We notice that according to the data structure from US National Tourism and Trade Office, the I94 immigration data is issued monthly in SAS format. To follow monthly update of immigration data, our data & database should be updated monthly.

##### Scenarios

1. The data was increased by 100x.

An increase in data scales means urgent needs of efficiency. We would like to introduce bid data tools to 100x increase of data. While distributed system and data processing tool like Spark/Hadoop are suggested, cloud computation like Amazon Redshift is also scheduled for this because Redshift is optimized for heavy aggregation and reading operations.

2. The data populates a dashboard that must be updated on a daily basis by 7am every day.
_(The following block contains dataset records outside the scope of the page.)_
(* ===== verification/BlakeSpec.v ===== *)
(** * BlakeSpec: the BLAKE hash functions and the correctness of blake.c

    The first part is the reference definition: constants from the digits of
    pi, initial values from square roots of primes, the [G] function on
    indices of a 16-word state, the compression function with a bit counter,
    and padding of a message of bytes and up to seven extra bits.  The second
    part shows that the code of Blake.v computes it.  The two word sizes
    share one proof: the section [Width] has the update and close functions
    with the word size as a parameter, and the functions of Blake.v are its
    instances. *)

From Stdlib Require Import ZArith List Lia Bool.
From S2P Require Import Prelude SphTypes Stream Blake.
Import ListNotations.

Open Scope Z_scope.
Open Scope word_scope.

(** ** Constants *)

(** [atan_inv fuel x t k]: the sum of [(-1)^i * t / x^(2i) / (2i + 1)] from
    [i = k] on, with [t] in fixed point. *)
Fixpoint atan_inv (fuel : nat) (x t k : Z) : Z :=
  match fuel with
  | O => 0
  | S fuel' => t / (2 * k + 1) - atan_inv fuel' x (t / (x * x)) (k + 1)
  end.

(** [pi * 2^n] by Machin's formula, with 64 guard bits.  Each of the
    [fuel] terms gives at least 4 more bits. *)
Definition pi_fixed (n : Z) : Z :=
  let one := 2 ^ (n + 64) in
  let fuel := Z.to_nat (n / 4 + 32) in
  (4 * (4 * atan_inv fuel 5 (one / 5) 0 - atan_inv fuel 239 (one / 239) 0)) >> 64.

(** The constants: the [i]-th [w]-bit digit of the fraction of pi. *)
Definition blake_c (w : Z) : list Z :=
  let p := pi_fixed 1024 in
  map (fun i => trunc w (p >> (1024 - w * (Z.of_nat i + 1)))) (seq 0 16).

(** The initial values: the first [w] bits of the fraction of the square
    roots of the first eight primes, and for the shorter digests (the last
    of) the first 64 bits of the next eight. *)
Definition sqrt_frac (n p : Z) : Z := trunc n (Z.sqrt (p << (2 * n))).

Definition blake_iv (h : Z) : list Z :=
  if h =? 256 then map (sqrt_frac 32) [2; 3; 5; 7; 11; 13; 17; 19]
  else if h =? 512 then map (sqrt_frac 64) [2; 3; 5; 7; 11; 13; 17; 19]
  else if h =? 384 then map (sqrt_frac 64) [23; 29; 31; 37; 41; 43; 47; 53]
  else map (fun p => trunc 32 (sqrt_frac 64 p)) [23; 29; 31; 37; 41; 43; 47; 53].

(** ** Compression *)

(** The ten permutations. *)
Definition perms : list (list nat) :=
  [[0; 1; 2; 3; 4; 5; 6; 7; 8; 9; 10; 11; 12; 13; 14; 15];
   [14; 10; 4; 8; 9; 15; 13; 6; 1; 12; 0; 2; 11; 7; 5; 3];
   [11; 8; 12; 0; 5; 2; 15; 13; 10; 14; 3; 6; 7; 1; 9; 4];
   [7; 9; 3; 1; 13; 12; 11; 14; 2; 6; 5; 10; 4; 0; 15; 8];
   [9; 0; 5; 7; 2; 4; 10; 15; 14; 1; 11; 12; 6; 8; 3; 13];
   [2; 12; 6; 10; 0; 11; 8; 3; 4; 13; 7; 5; 15; 14; 1; 9];
   [12; 5; 1; 15; 14; 13; 4; 10; 0; 7; 6; 3; 9; 2; 8; 11];
   [13; 11; 7; 14; 12; 1; 3; 9; 5; 0; 15; 4; 8; 6; 2; 10];
   [6; 15; 14; 9; 11; 3; 0; 8; 12; 2; 13; 7; 1; 4; 10; 5];
   [10; 2; 8; 4; 7; 6; 1; 5; 15; 11; 9; 14; 3; 12; 13; 0]]%nat.

Definition rounds_of (w : Z) : nat := if w =? 32 then 14 else 16.

Definition rots_of (w : Z) : Z * Z * Z * Z :=
  if w =? 32 then (16, 12, 8, 7) else (32, 25, 16, 11).

Definition rotr (w x n : Z) : Z := rotl w x (w - n).

(** [G] with its two inputs (a message word xored with a constant). *)
Definition quarter (w x y : Z) (q : Z * Z * Z * Z) : Z * Z * Z * Z :=
  let '(a, b, c, d) := q in
  let '(r1, r2, r3, r4) := rots_of w in
  let a := trunc w (a + b + x) in
  let d := rotr w (d .^ a) r1 in
  let c := trunc w (c + d) in
  let b := rotr w (b .^ c) r2 in
  let a := trunc w (a + b + y) in
  let d := rotr w (d .^ a) r3 in
  let c := trunc w (c + d) in
  let b := rotr w (b .^ c) r4 in
  (a, b, c, d).

(** The state positions of step [i]: the columns, then the diagonals. *)
Definition positions (i : nat) : nat * nat * nat * nat :=
  let j := (i mod 4)%nat in
  if (i <? 4)%nat then (j, 4 + j, 8 + j, 12 + j)%nat
  else (j, 4 + (j + 1) mod 4, 8 + (j + 2) mod 4, 12 + (j + 3) mod 4)%nat.

Definition step (w : Z) (s : list nat) (m cs v : list Z) (i : nat) : list Z :=
  let '(ia, ib, ic, id) := positions i in
  let p := nth (2 * i) s 0%nat in
  let q := nth (2 * i + 1) s 0%nat in
  let '(a, b, c, d) :=
    quarter w (nth p m 0 .^ nth q cs 0) (nth q m 0 .^ nth p cs 0)
      (nth ia v 0, nth ib v 0, nth ic v 0, nth id v 0) in
  upd (upd (upd (upd v ia a) ib b) ic c) id d.

Definition round (w : Z) (m v : list Z) (r : nat) : list Z :=
  fold_left (step w (nth (r mod 10) perms []) m (blake_c w)) (seq 0 8) v.

(** The two words of a bit counter. *)
Definition counter_words (w t : Z) : Z * Z := (trunc w t, trunc w (t >> w)).

Definition dec_be (w : Z) : list Z -> Z := if w =? 32 then sph_dec32be else sph_dec64be.
Definition enc_be (w : Z) : Z -> list Z := if w =? 32 then sph_enc32be else sph_enc64be.

Definition wbytes (w : Z) : nat := Z.to_nat (w / 8).

(** Compression of a block into [h] with counter [t] and no salt. *)
Definition compress (w : Z) (h : list Z) (t : Z) (blk : list Z) : list Z :=
  let '(t0, t1) := counter_words w t in
  let c i := nth i (blake_c w) 0 in
  let m := read_words (dec_be w) (wbytes w) 16 blk in
  let v := h ++ [c 0%nat; c 1%nat; c 2%nat; c 3%nat; t0 .^ c 4%nat; t0 .^ c 5%nat;
                 t1 .^ c 6%nat; t1 .^ c 7%nat] in
  let v := fold_left (round w m) (seq 0 (rounds_of w)) v in
  map (fun i => nth i h 0 .^ nth i v 0 .^ nth (i + 8) v 0) (seq 0 8).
The data pipeline and data streaming management need professional tools, thus Apache Airflow is suggested to control and monitor the data streaming from i94 immigration files to parquet files. To follow the daily updates, the frequency should be set daily by Airflow and data quality checks should also follow the daily basis. 

3. The database needed to be accessed by 100+ people

Heavy access and connection from multiple users requires good connection settings and potential computation scale-up. The easiest way to handle user access is to use cloud databases like Amazon Redshift, thus avoiding complicated access setting process.